Den Verächtern des Leibes will ich mein Wort sagen. Nicht umlernen und umlehren sollen sie mir, sondern nur ihrem eignen Leibe Lebewohl sagen—und also stumm werden.

„Leib bin ich und Seele“ —so redet das Kind. Und warum sollte man nicht wie die Kinder reden?

Aber der Erwachte, der Wissende sagt: Leib bin ich ganz und gar, und Nichts ausserdem; und Seele ist nur ein Wort für ein Etwas am Leibe.

Der Leib ist eine grosse Vernunft, eine Vielheit mit Einem Sinne, ein Krieg und ein Frieden, eine Heerde und ein Hirt.

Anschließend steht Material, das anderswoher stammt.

(* ===== verification/Dnf.v ===== *)
(** * Query "drivers with the most DNFs" (question q2)

    [HomemadeQ2] models [get_driver_with_most_dnfs_nopd] of
    src/analysis/homemade/q2.py: the list of finished and excluded statuses
    (seven names and ["+i Laps"] for [i] in [range(2, 100)]), the statusIds
    of the other statuses, the results with such a statusId, the count
    dict per driverId, the first three of its stable descending sort, the
    names and [format_dict].  [PandasQ2] models
    [get_driver_with_most_dnfs] of src/analysis/pandas/q2.py: the regular
    expression that classifies a status as finished or excluded, the
    [isin] filters, [value_counts().head(3)] (a descending sort whose tie
    order pandas does not fix, hence the [SortValues] interface) and the
    line layout. *)

From S2P Require Import Prelude PySort PyStr PyNum PyDict Tables Frame.

Module HomemadeQ2.

(** [finished_and_excluded_status], with the [for i in range(2, 100)] loop. *)
Definition finished_and_excluded_status : list string :=
  ["Finished"; "+1 Lap"; "Withdrew"; "Did not start"; "Did not qualify";
   "Did not prequalify"; "107% Rule"]
  ++ map (fun i => "+" +:+ str_of_nat i +:+ " Laps") (seq 2 98).

Definition dnf_status_ids (status : list StatusCsv.t) : list string :=
  map StatusCsv.statusId
    (List.filter (fun line => negb (bool_decide (StatusCsv.status line ∈ finished_and_excluded_status)))
       status).

Definition dnf_results (results : list ResultCsv.t) (ids : list string) : list ResultCsv.t :=
  List.filter (fun line => bool_decide (ResultCsv.statusId line ∈ ids)) results.

(** [if line['driverId'] in dnf_counts.keys(): += 1 else: = 1] *)
Definition dnf_counts (dnfs : list ResultCsv.t) : @dict string nat :=
  count_by ResultCsv.driverId dnfs.

(** [dict(sorted(dnf_counts.items(), key=lambda x: x[1], reverse=True)[:3])] *)
Definition top3_dnf (counts : @dict string nat) : @dict string nat :=
  dict_of_list (firstn 3 (sorted_desc snd counts)).

Definition id_to_name (drivers : list DriverCsv.t) : @dict string string :=
  dict_of_list (map (fun d => (DriverCsv.driverId d, DriverCsv.forename d +:+ " " +:+ DriverCsv.surname d))
                  drivers).

(** [{id_to_name[driver_id]: count for driver_id, count in top3_dnf.items()}] *)
Definition top3_dnf_named (names : @dict string string) (top3 : @dict string nat)
    : result (@dict string nat) :=
  let* pairs := mapM (fun kv => let* nm := dict_index kv.1 names in Ok (nm, kv.2)) top3 in
  Ok (dict_of_list pairs).

Definition format_dict (dico : @dict string nat) (title : string) : result string :=
  let sorted_items := sorted_desc snd dico in
  let* max_name := py_max (map String.length (dict_keys dico)) in
  let driver_width := Nat.max (String.length "Driver") max_name in
  let* max_dnfs := py_max (map (fun kv => String.length (str_of_nat kv.2)) dico) in
  let wins_width := Nat.max (String.length "Wins") max_dnfs in
  let line := str_repeat "-" (2 * (driver_width + wins_width + 5)) in
  let header := center "Driver" driver_width +:+ "        " +:+ center "DNFs" wins_width in
  let rows := map (fun kv => ljust kv.1 driver_width +:+ "         " +:+ rjust (str_of_nat kv.2) wins_width)
                sorted_items in
  Ok (join newline ([title; line; header; line] ++ rows ++ [line])).

Definition get_driver_with_most_dnfs_nopd (results : list ResultCsv.t) (status : list StatusCsv.t)
    (drivers : list DriverCsv.t) : result string :=
  let ids := dnf_status_ids status in
  let counts := dnf_counts (dnf_results results ids) in
  let top3 := top3_dnf counts in
  let* named := top3_dnf_named (id_to_name drivers) top3 in
  format_dict named "Drivers with most DNFs".
End HomemadeQ2.

Module PandasQ2.

(** [re.match] of [^(...)$]: [$] also matches before a final newline. *)
Definition full_match (l target : list ascii) : bool :=
  bool_decide (l = target) || bool_decide (l = target ++ ["010"%char]).

Definition named_statuses : list string :=
  ["Finished"; "Withdrew"; "Did not start"; "Did not qualify"; "Did not prequalify"; "107% Rule"].

(** [\+\d+ Lap[s]?]: a plus sign, the longest run of digits (at least
    one), then [" Lap"] or [" Laps"]. *)
Definition lap_deficit (l : list ascii) : bool :=
  match l with
  | "+"%char :: t =>
      let '(ds, rest) := span_digits t in
      match ds with
      | [] => false
      | _ :: _ => full_match rest (list_ascii_of_string " Lap") || full_match rest (list_ascii_of_string " Laps")
      end
  | _ => false
  end.

(** [status['status'].str.match(r'^(Finished|\+\d+ Lap[s]?|Withdrew|...)$')] *)
Definition status_match (s : string) : bool :=
  let l := list_ascii_of_string s in
  existsb (fun n => full_match l (list_ascii_of_string n)) named_statuses || lap_deficit l.

Definition finished_and_excluded_status (status : list StatusRow.t) : list string :=
  map StatusRow.status (List.filter (fun st => status_match (StatusRow.status st)) status).

(** [status[~status['status'].isin(finished_and_excluded_status)]['statusId']] *)
Definition dnf_status_ids (status : list StatusRow.t) (fe : list string) : list Z :=
  map StatusRow.statusId (List.filter (fun st => negb (bool_decide (StatusRow.status st ∈ fe))) status).

Definition dnf_results (results : list ResultRow.t) (ids : list Z) : list ResultRow.t :=
  List.filter (fun r => bool_decide (ResultRow.statusId r ∈ ids)) results.

Definition rule53 : string := str_repeat "-" 53.

Section WithSort.
Context `{SortValues}.

(** [dnf_results['driverId'].value_counts().head(3)] *)
Definition dnf_counts (dnfs : list ResultRow.t) : list (Z * nat) :=
  firstn 3 (sort_values_desc snd (count_by ResultRow.driverId dnfs)).

(** [drivers[drivers['driverId'] == driver_id].iloc[0]] and the line. *)
Definition driver_line (drivers : list DriverRow.t) (kv : Z * nat) : result string :=
  match List.filter (fun d => Z.eqb (DriverRow.driverId d) kv.1) drivers with
  | d :: _ => Ok (ljust (DriverRow.forename d +:+ " " +:+ DriverRow.surname d) 25 +:+ " "
                  +:+ rjust (str_of_nat kv.2) 5 +:+ " DNFs")
  | [] => Raise IndexError
  end.

Definition get_driver_with_most_dnfs (results : list ResultRow.t) (status : list StatusRow.t)
    (drivers : list DriverRow.t) : result string :=
  let fe := finished_and_excluded_status status in
  let counts := dnf_counts (dnf_results results (dnf_status_ids status fe)) in
  let* lines := mapM (driver_line drivers) counts in
  Ok (join newline (["Drivers with most DNFs"; rule53] ++ lines ++ [rule53])).
End WithSort.
End PandasQ2.

(** ** Classifying the statuses *)

(** [f"+{i} Laps"] *)
Definition laps_status (k : nat) : string := "+" +:+ str_of_nat k +:+ " Laps".

Lemma laps_status_ascii k :
  list_ascii_of_string (laps_status k)
  = "+"%char :: list_ascii_of_string (str_of_nat k) ++ list_ascii_of_string " Laps".
Proof. unfold laps_status. by rewrite !list_ascii_app. Qed.

Lemma list_ascii_inj s1 s2 : list_ascii_of_string s1 = list_ascii_of_string s2 -> s1 = s2.
Proof. intros E. by rewrite <- (string_of_list_ascii_of_string s1), E, string_of_list_ascii_of_string. Qed.

Lemma laps_status_inj a b : laps_status a = laps_status b -> a = b.
Proof.
  intros E%(f_equal list_ascii_of_string). rewrite !laps_status_ascii in E.
  injection E as E%app_inv_tail. by apply str_of_nat_inj, list_ascii_inj.
Qed.

(** Every ["+k Laps"] is a lap deficit for the regular expression. *)
Lemma laps_status_deficit k : PandasQ2.lap_deficit (list_ascii_of_string (laps_status k)) = true.
Proof.
  rewrite laps_status_ascii. unfold PandasQ2.lap_deficit.
  rewrite span_digits_app by (apply str_of_nat_digits || done).
  destruct (list_ascii_of_string (str_of_nat k)) eqn:E; [by destruct (str_of_nat_nonempty k)|].
  done.
Qed.

Lemma full_match_plain l t :
  last l <> Some "010"%char -> PandasQ2.full_match l t = bool_decide (l = t).
Proof.
  intros Hl. unfold PandasQ2.full_match. rewrite (bool_decide_eq_false_2 (l = t ++ _)); [apply orb_false_r|].
  intros ->. apply Hl. by rewrite last_snoc.
Qed.

Lemma existsb_full_match s names :
  last (list_ascii_of_string s) <> Some "010"%char ->
  existsb (fun n => PandasQ2.full_match (list_ascii_of_string s) (list_ascii_of_string n)) names
  = bool_decide (s ∈ names).
Proof.
  intros Hl. induction names as [|n names IH]; simpl; [done|].
  rewrite full_match_plain, IH by done.
  destruct (decide (list_ascii_of_string s = list_ascii_of_string n)) as [E|E].
  - rewrite bool_decide_eq_true_2 by done. apply list_ascii_inj in E. subst.
    symmetry. apply bool_decide_eq_true_2. set_solver.
  - rewrite bool_decide_eq_false_2 by done. simpl. apply bool_decide_ext. rewrite elem_of_cons.
    split; [auto|]. intros [->|]; [done|auto].
Qed.

Lemma homemade_excluded_iff s :
  s ∈ HomemadeQ2.finished_and_excluded_status
  <-> s ∈ PandasQ2.named_statuses \/ s = "+1 Lap" \/ exists i, 2 <= i <= 99 /\ s = laps_status i.
Proof.
  unfold HomemadeQ2.finished_and_excluded_status. rewrite elem_of_app, !list_elem_of_In.
  rewrite in_map_iff. setoid_rewrite in_seq. unfold PandasQ2.named_statuses. simpl. split.
  - intros [H|(i & <- & Hi)]; [intuition auto|]. right; right. exists i. split; [lia|done].
  - intros [H|[->|(i & Hi & ->)]]; [intuition auto|auto|]. right. exists i. split; [done|lia].
Qed.

Lemma laps_status_not_named k : laps_status k ∉ PandasQ2.named_statuses.
Proof.
  intros Hn. apply list_elem_of_In in Hn. simpl in Hn.
  repeat destruct Hn as [Hn|Hn]; try done;
    apply (f_equal list_ascii_of_string) in Hn; rewrite laps_status_ascii in Hn; discriminate.
Qed.

Lemma laps_status_ne_one_lap k : laps_status k <> "+1 Lap".
Proof.
  intros E%(f_equal list_ascii_of_string). rewrite laps_status_ascii in E.
  injection E as E%(f_equal length). rewrite length_app in E. simpl in E.
  pose proof (str_of_nat_nonempty k). destruct (list_ascii_of_string (str_of_nat k)); [done|].
  simpl in E. lia.
Qed.

(** C12: the two strategies disagree on lap deficits: the regular
    expression treats every ["+k Laps"] as a finished race, the homemade
    list only those with [2 <= k <= 99] (so ["+0 Laps"], ["+1 Laps"] and
    ["+100 Laps"] count as DNFs there). *)
Theorem laps_status_classification k :
  PandasQ2.status_match (laps_status k) = true
  /\ bool_decide (laps_status k ∈ HomemadeQ2.finished_and_excluded_status) = (2 <=? k) && (k <=? 99).
Proof.
  split; [unfold PandasQ2.status_match; by rewrite laps_status_deficit, orb_true_r|].
  destruct (decide (2 <= k <= 99)) as [Hk|Hk].
  - rewrite bool_decide_eq_true_2; [symmetry; apply andb_true_iff; split; apply Nat.leb_le; lia|].
    apply homemade_excluded_iff. right; right. eauto.
  - rewrite bool_decide_eq_false_2.
    + symmetry. destruct (2 <=? k) eqn:E1, (k <=? 99) eqn:E2; try done.
      apply Nat.leb_le in E1, E2. lia.
    + rewrite homemade_excluded_iff. intros [Hn|[E|(i & Hi & E)]].
      * by apply (laps_status_not_named k).
      * by apply (laps_status_ne_one_lap k).
      * apply laps_status_inj in E. lia.
Qed.

(** C11: on every status that is not a ["+<digits> Lap[s]"] lap deficit
    (and has no trailing newline, which [$] would accept), the regular
    expression of the pandas code and the list of the homemade code
    classify it the same way. *)
Theorem dnf_classification_agree s :
  PandasQ2.lap_deficit (list_ascii_of_string s) = false ->
  last (list_ascii_of_string s) <> Some "010"%char ->
  PandasQ2.status_match s = bool_decide (s ∈ HomemadeQ2.finished_and_excluded_status).
Proof.
  intros Hlap Hnl. unfold PandasQ2.status_match. rewrite Hlap, orb_false_r, existsb_full_match by done.
  apply bool_decide_ext. rewrite homemade_excluded_iff. split; [auto|].
  intros [Hn|[->|(i & _ & ->)]]; [done|by vm_compute in Hlap|by rewrite laps_status_deficit in Hlap].
Qed.

(** ** The top three *)

(** [value_counts().head(3)] of the pandas code lists at most three
    drivers (three when there are), each with its exact number of DNF
    results, which is not zero, and no driver left out has more DNFs
    than a driver listed; this holds whatever order pandas gives to ties. *)
Theorem dnf_counts_top3 `{SortValues} dnfs :
  let counts := count_by ResultRow.driverId dnfs in
  let top := PandasQ2.dnf_counts dnfs in
  length top = Nat.min 3 (length counts)
  /\ (forall d c, In (d, c) top -> c = key_count ResultRow.driverId d dnfs /\ 0 < c)
  /\ (forall d c d' c', In (d, c) top -> In (d', c') counts -> ~ In (d', c') top -> c' <= c).
Proof. apply top_k_spec; [apply sort_values_perm | apply sort_values_sorted]. Qed.

(** The homemade [top3_dnf] dict is the same kind of top three of
    its count dict, in the order of the stable sort. *)
Theorem top3_dnf_spec dnfs :
  let counts := HomemadeQ2.dnf_counts dnfs in
  let top := HomemadeQ2.top3_dnf counts in
  top = firstn 3 (sorted_desc snd counts)
  /\ length top = Nat.min 3 (length counts)
  /\ (forall d c, In (d, c) top -> c = key_count ResultCsv.driverId d dnfs /\ 0 < c)
  /\ (forall d c d' c', In (d, c) top -> In (d', c') counts -> ~ In (d', c') top -> c' <= c).
Proof.
  intros counts top.
  assert (Htop : top = firstn 3 (sorted_desc snd counts)).
  { apply dict_of_list_nodup. apply NoDup_firstn_map_fst.
    apply (NoDup_perm (dict_keys counts)); [|apply count_by_nodup].
    apply Permutation_map, Permutation_sym, sorted_desc_perm. }
  rewrite Htop. split; [done|]. apply top_k_spec; [apply sorted_desc_perm | apply sorted_desc_sorted].
Qed.

Lemma dnf_classification_agree_witness :
  PandasQ2.status_match "Engine" = bool_decide ("Engine" ∈ HomemadeQ2.finished_and_excluded_status).
Proof. apply dnf_classification_agree; vm_compute; [reflexivity|discriminate]. Defined.

(** ** Example *)

Definition q2_status : list StatusRow.t :=
  [StatusRow.mk 1 "Finished"; StatusRow.mk 2 "Disqualified"; StatusRow.mk 3 "Accident";
   StatusRow.mk 11 "+1 Lap"; StatusRow.mk 12 "+2 Laps"; StatusRow.mk 5 "Engine";
   StatusRow.mk 81 "Did not qualify"; StatusRow.mk 140 "+100 Laps"].

Definition q2_drivers : list DriverRow.t :=
  [DriverRow.mk 1 "Lewis" "Hamilton" "British"; DriverRow.mk 2 "Nick" "Heidfeld" "German";
   DriverRow.mk 3 "Nico" "Rosberg" "German"; DriverRow.mk 4 "Fernando" "Alonso" "Spanish"].

Definition q2_results : list ResultRow.t :=
  [ResultRow.mk 1 1 1 1 "1" 1 1; ResultRow.mk 1 2 1 2 "\N" 2 3; ResultRow.mk 1 3 1 3 "\N" 3 5;
   ResultRow.mk 2 3 1 3 "\N" 3 2; ResultRow.mk 2 4 1 3 "\N" 3 5; ResultRow.mk 2 2 1 3 "\N" 3 140;
   ResultRow.mk 3 1 1 3 "\N" 3 3; ResultRow.mk 3 4 1 3 "\N" 3 12].

(** A result classified "+100 Laps" is a DNF for the homemade code
    and a finish for the pandas code, so the two tables differ: Heidfeld
    has two DNFs on one side and one on the other. *)
Example dnf_strategies_differ :
  HomemadeQ2.get_driver_with_most_dnfs_nopd (map render_result q2_results) (map render_status q2_status)
    (map render_driver q2_drivers)
  = Ok (join newline
          ["Drivers with most DNFs"; str_repeat "-" 48;
           "     Driver            DNFs"; str_repeat "-" 48;
           "Nick Heidfeld              2"; "Nico Rosberg               2";
           "Fernando Alonso            1"; str_repeat "-" 48])
  /\ PandasQ2.get_driver_with_most_dnfs (H := stable_sort_values) q2_results q2_status q2_drivers
  = Ok (join newline
          ["Drivers with most DNFs"; PandasQ2.rule53;
           "Nico Rosberg                  2 DNFs"; "Nick Heidfeld                 1 DNFs";
           "Fernando Alonso               1 DNFs"; PandasQ2.rule53]).
Proof. split; vm_compute; reflexivity. Qed.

Werkzeug deines Leibes ist auch deine kleine Vernunft, mein Bruder, die du „Geist“ nennst, ein kleines Werk- und Spielzeug deiner grossen Vernunft.

„Ich“ sagst du und bist stolz auf diess Wort. Aber das Grössere ist, woran du nicht glauben willst,—dein Leib und seine grosse Vernunft: die sagt nicht Ich, aber thut Ich.

Was der Sinn fühlt, was der Geist erkennt, das hat niemals in sich sein Ende. Aber Sinn und Geist möchten dich überreden, sie seien aller Dinge Ende: so eitel sind sie.

Werk- und Spielzeuge sind Sinn und Geist: hinter ihnen liegt noch das Selbst. Das Selbst sucht auch mit den Augen der Sinne, es horcht auch mit den Ohren des Geistes.

Immer horcht das Selbst und sucht: es vergleicht, bezwingt, erobert, zerstört. Es herrscht und ist auch des Ich’s Beherrscher.